WHAT THE TASK ASKS
Starting at the line containing "Lemma comparisons_lexicographic_witness : ∃" and ending at the line containing "destruct (session_run 300", print every line of the material below exactly, both ends included, and stop there.

DATA SHOWN

(* ===== verification/MyjqlCompare.v ===== *)
(** The two comparisons of the store against their reference: the loops over
    chunks compute the lexicographic order of the whole strings. *)
From stdpp Require Import base gmap list fin_maps.
From Stdlib Require Import ZArith Lia Strings.Byte.
From S2P Require Import Prelude FileIO BufferPool PoolLogic PoolClient Table HeapStore HeapWrite TableRoom Str StrSpec StrWrite.
From S2P Require Import BTree NodeSpec TreeSpec Myjql MyjqlGet MyjqlInit MyjqlOwners MyjqlWrite MyjqlMap MyjqlStore MyjqlSetProps MyjqlSession.
#[local] Open Scope Z_scope.

(** ** The reference *)

(** the order of signed characters *)
Definition char_lt (a b : byte) : Prop := char_val a < char_val b.

(** [s] comes before [t]: it ends first, or has the smaller character where
    they first differ *)
Definition str_lt (s t : list byte) : Prop :=
  (∃ b u, t = s ++ b :: u) ∨ (∃ p a b s' t', s = p ++ a :: s' ∧ t = p ++ b :: t' ∧ char_lt a b).

Lemma str_cmp_lt s t : str_cmp s t < 0 ↔ str_lt s t.
Proof.
  split.
  - revert t. induction s as [|a s IH]; intros [|b t]; cbn [str_cmp]; try lia.
    + intros _. left. by exists b, t.
    + destruct (Z.eqb_spec (char_val a) (char_val b)) as [E|E].
      * apply char_val_inj in E as ->. intros [(c & u & ->)|(p & c & d & s' & t' & -> & -> & H)]%IH.
        -- left. by exists c, u.
        -- right. by exists (b :: p), c, d, s', t'.
      * destruct (Z.gtb_spec (char_val a) (char_val b)); [lia|]. intros _. right.
        exists [], a, b, s, t. split; [done|]. split; [done|]. unfold char_lt. lia.
  - intros [(b & u & ->)|(p & a & b & s' & t' & -> & -> & H)].
    + induction s as [|a s IH]; [done|]. cbn [app str_cmp]. by rewrite Z.eqb_refl.
    + unfold char_lt in H. induction p as [|c p IH]; cbn [app str_cmp]; [|by rewrite Z.eqb_refl].
      rewrite (proj2 (Z.eqb_neq _ _)) by lia. destruct (Z.gtb_spec (char_val a) (char_val b)); lia.
Qed.

(** the verdict of a comparison *)
Definition verdict (c : Z) (s t : list byte) : Prop :=
  (c = -1 ∧ str_lt s t) ∨ (c = 0 ∧ s = t) ∨ (c = 1 ∧ str_lt t s).

Lemma str_cmp_range s t : str_cmp s t = -1 ∨ str_cmp s t = 0 ∨ str_cmp s t = 1.
Proof.
  revert t. induction s as [|a s IH]; intros [|b t]; cbn [str_cmp]; auto.
  destruct (_ =? _); [done|]. destruct (_ >? _); auto.
Qed.

Lemma str_cmp_verdict s t : verdict (str_cmp s t) s t.
Proof.
  unfold verdict. rewrite <- !str_cmp_lt. rewrite (kcmp_swap (kcmp := str_cmp) s t).
  destruct (str_cmp_range s t) as [E|[E|E]]; rewrite E.
  - left. lia.
  - right. left. split; [done|]. by apply (kcmp_eq (kcmp := str_cmp)).
  - right. right. lia.
Qed.

(** ** Equivalence *)

(** C13: both comparisons of the index, over tables of any number of pages, are the
    lexicographic order of the whole keys, of characters as signed bytes: [row_row_cmp], which walks along the
    chunks of two strings in the table at once, and [ptr_row_cmp], which walks
    along a key in memory and one in the table, return the same verdict, -1, 0
    or 1 as the first key comes before the second, is equal to it or comes
    after it, wherever the strings are cut into chunks; they change neither
    table. *)
Theorem comparisons_lexicographic fuel junk_rec junk w Hr Hs n Rr Rs r1 k1 pad r2 k2 :
  @rep _ _ (@jview_Rep (table_wview fuel)) w (JView Hr Hs n Rr Rs) →
  has_key Hr Hs r1 k1 → has_key Hr Hs r2 k2 → (length k1 < fuel)%nat → 2 * Z.of_nat (length k1) + 4 <= n →
  length junk_rec = 20%nat → length junk = 32%nat →
  ∃ c w1 w2, row_row_cmp fuel junk_rec junk r1 r2 w = Ok (c, w1) ∧
    ptr_row_cmp fuel junk_rec junk (k1 ++ pad) (Z.of_nat (length k1)) r2 w = Ok (c, w2) ∧ verdict c k1 k2 ∧
    let n' := n - (2 * Z.of_nat (length k1) + 4) in
    @rep _ _ (@jview_Rep (table_wview fuel)) w1 (JView Hr Hs n' Rr Rs) ∧
    @rep _ _ (@jview_Rep (table_wview fuel)) w2 (JView Hr Hs n' Rr Rs).
Proof.
  intros Hw H1 H2 Hf Hn Hjr Hj. set (n' := n - (2 * Z.of_nat (length k1) + 4)).
  pose proof (table_writer fuel paged_supply) as HW.
  pose proof (@write_reader fuel _ _ HW Rr) as HHr. pose proof (@write_reader fuel _ _ HW Rs) as HHs.
  pose proof (@row_row_cmp_spec (table_wview fuel) fuel _ HW junk_rec junk Hjr Hj Hr Hs n Rr Rs r1 k1 r2 k2
    (λ c v, c = str_cmp k1 k2 ∧ v = JView Hr Hs n' Rr Rs) H1 H2 Hf Hn (conj eq_refl eq_refl)) as Hrow.
  destruct (wp_elim _ _ _ (Hrow w Hw)) as (c & w1 & Hrun1 & v & Hw1 & -> & ->).
  pose proof (@ptr_row_cmp_spec _ _ HHr HHs fuel junk_rec junk Hjr Hj Hr Hs n k1 pad r2 k2
    (λ c v, c = str_cmp k1 k2 ∧ ∃ nr, n - (Z.of_nat (length k1) + 1) <= nr ∧
       v = (TView Hr nr, TView Hs (n - (Z.of_nat (length k1) + 1)))) H2 Hf ltac:(lia)
    ltac:(intros nr Hnr; split; [done|by exists nr])) as Hptr.
  destruct (wp_elim _ _ _ (Hptr w Hw)) as (c & w2 & Hrun2 & v & Hw2 & -> & nr & Hnr & ->).
  exists (str_cmp k1 k2), w1, w2. split; [done|]. split; [done|]. split; [apply str_cmp_verdict|].
  split; [done|]. destruct Hw2 as [Hw2 Hw2']. apply (jview_weaken fuel (write_cost fuel) w2 Hr Hs
    (Z.min nr (n - (Z.of_nat (length k1) + 1))) Rr Rs); [|unfold n'; lia|done|done].
  split; (eapply heap_weaken; [eassumption|simpl; lia|done]).
Qed.

(** ** Example: the rows of two keys *)

Definition two_keys : list store_call := [CSet [x6b; x61] [x00] [x76] [x00]; CSet [x6b] [x00] [x77] [x00]].

(** [ka] comes after [k] *)
Lemma comparisons_lexicographic_witness : ∃ w r1 r2 w1 w2,
  row_row_cmp 300 (replicate 20 x00) (replicate 32 x00) r1 r2 w = Ok (1, w1) ∧
  ptr_row_cmp 300 (replicate 20 x00) (replicate 32 x00) ([x6b; x61] ++ [x00]) 2 r2 w = Ok (1, w2) ∧
  verdict 1 [x6b; x61] [x6b].
Proof.
  destruct (store_init_run blank_jql 300 2 blank_jql_space) as (s0 & _ & Hs0); [lia|].
  destruct (session_run 300 (replicate 20 x00) (replicate 32 x00) eq_refl eq_refl two_keys s0 ∅ (new_limits 300 2) Hs0)
    as (s & _ & Hs); [repeat split; vm_compute; solve [lia | discriminate]|].
  destruct Hs as (g & o & Hr & Hs & _ & Hw & (fl & keys & O & [Hidx Hrecs _] & Hst) & _).
  destruct (proj1 (stands_lookup _ _ _ _ _ _ [x6b; x61] [x76] Hst)) as (r1 & _ & Hk1 & _); [by vm_compute|].
  destruct (proj1 (stands_lookup _ _ _ _ _ _ [x6b] [x77] Hst)) as (r2 & _ & Hk2 & _); [by vm_compute|].
  destruct (comparisons_lexicographic 300 (replicate 20 x00) (replicate 32 x00) s.2 Hr Hs _ _ _ r1 [x6b; x61] [x00] r2 [x6b] Hw)
    as (c & w1 & w2 & H1 & H2 & H3 & _).
  - by eapply records_has.
  - by eapply records_has.
  - cbn. lia.
  - vm_compute. discriminate.
  - done.
  - done.
  - assert (c = 1) as ->.
    { destruct H3 as [[-> H]|[[-> H]|[-> H]]]; [|done|done]. by apply str_cmp_lt in H. }
    exists s.2, r1, r2, w1, w2. split; [exact H1|]. split; [exact H2|exact H3].
Defined.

WRITTEN SOLUTION
Lemma comparisons_lexicographic_witness : ∃ w r1 r2 w1 w2,
  row_row_cmp 300 (replicate 20 x00) (replicate 32 x00) r1 r2 w = Ok (1, w1) ∧
  ptr_row_cmp 300 (replicate 20 x00) (replicate 32 x00) ([x6b; x61] ++ [x00]) 2 r2 w = Ok (1, w2) ∧
  verdict 1 [x6b; x61] [x6b].
Proof.
  destruct (store_init_run blank_jql 300 2 blank_jql_space) as (s0 & _ & Hs0); [lia|].
  destruct (session_run 300 (replicate 20 x00) (replicate 32 x00) eq_refl eq_refl two_keys s0 ∅ (new_limits 300 2) Hs0)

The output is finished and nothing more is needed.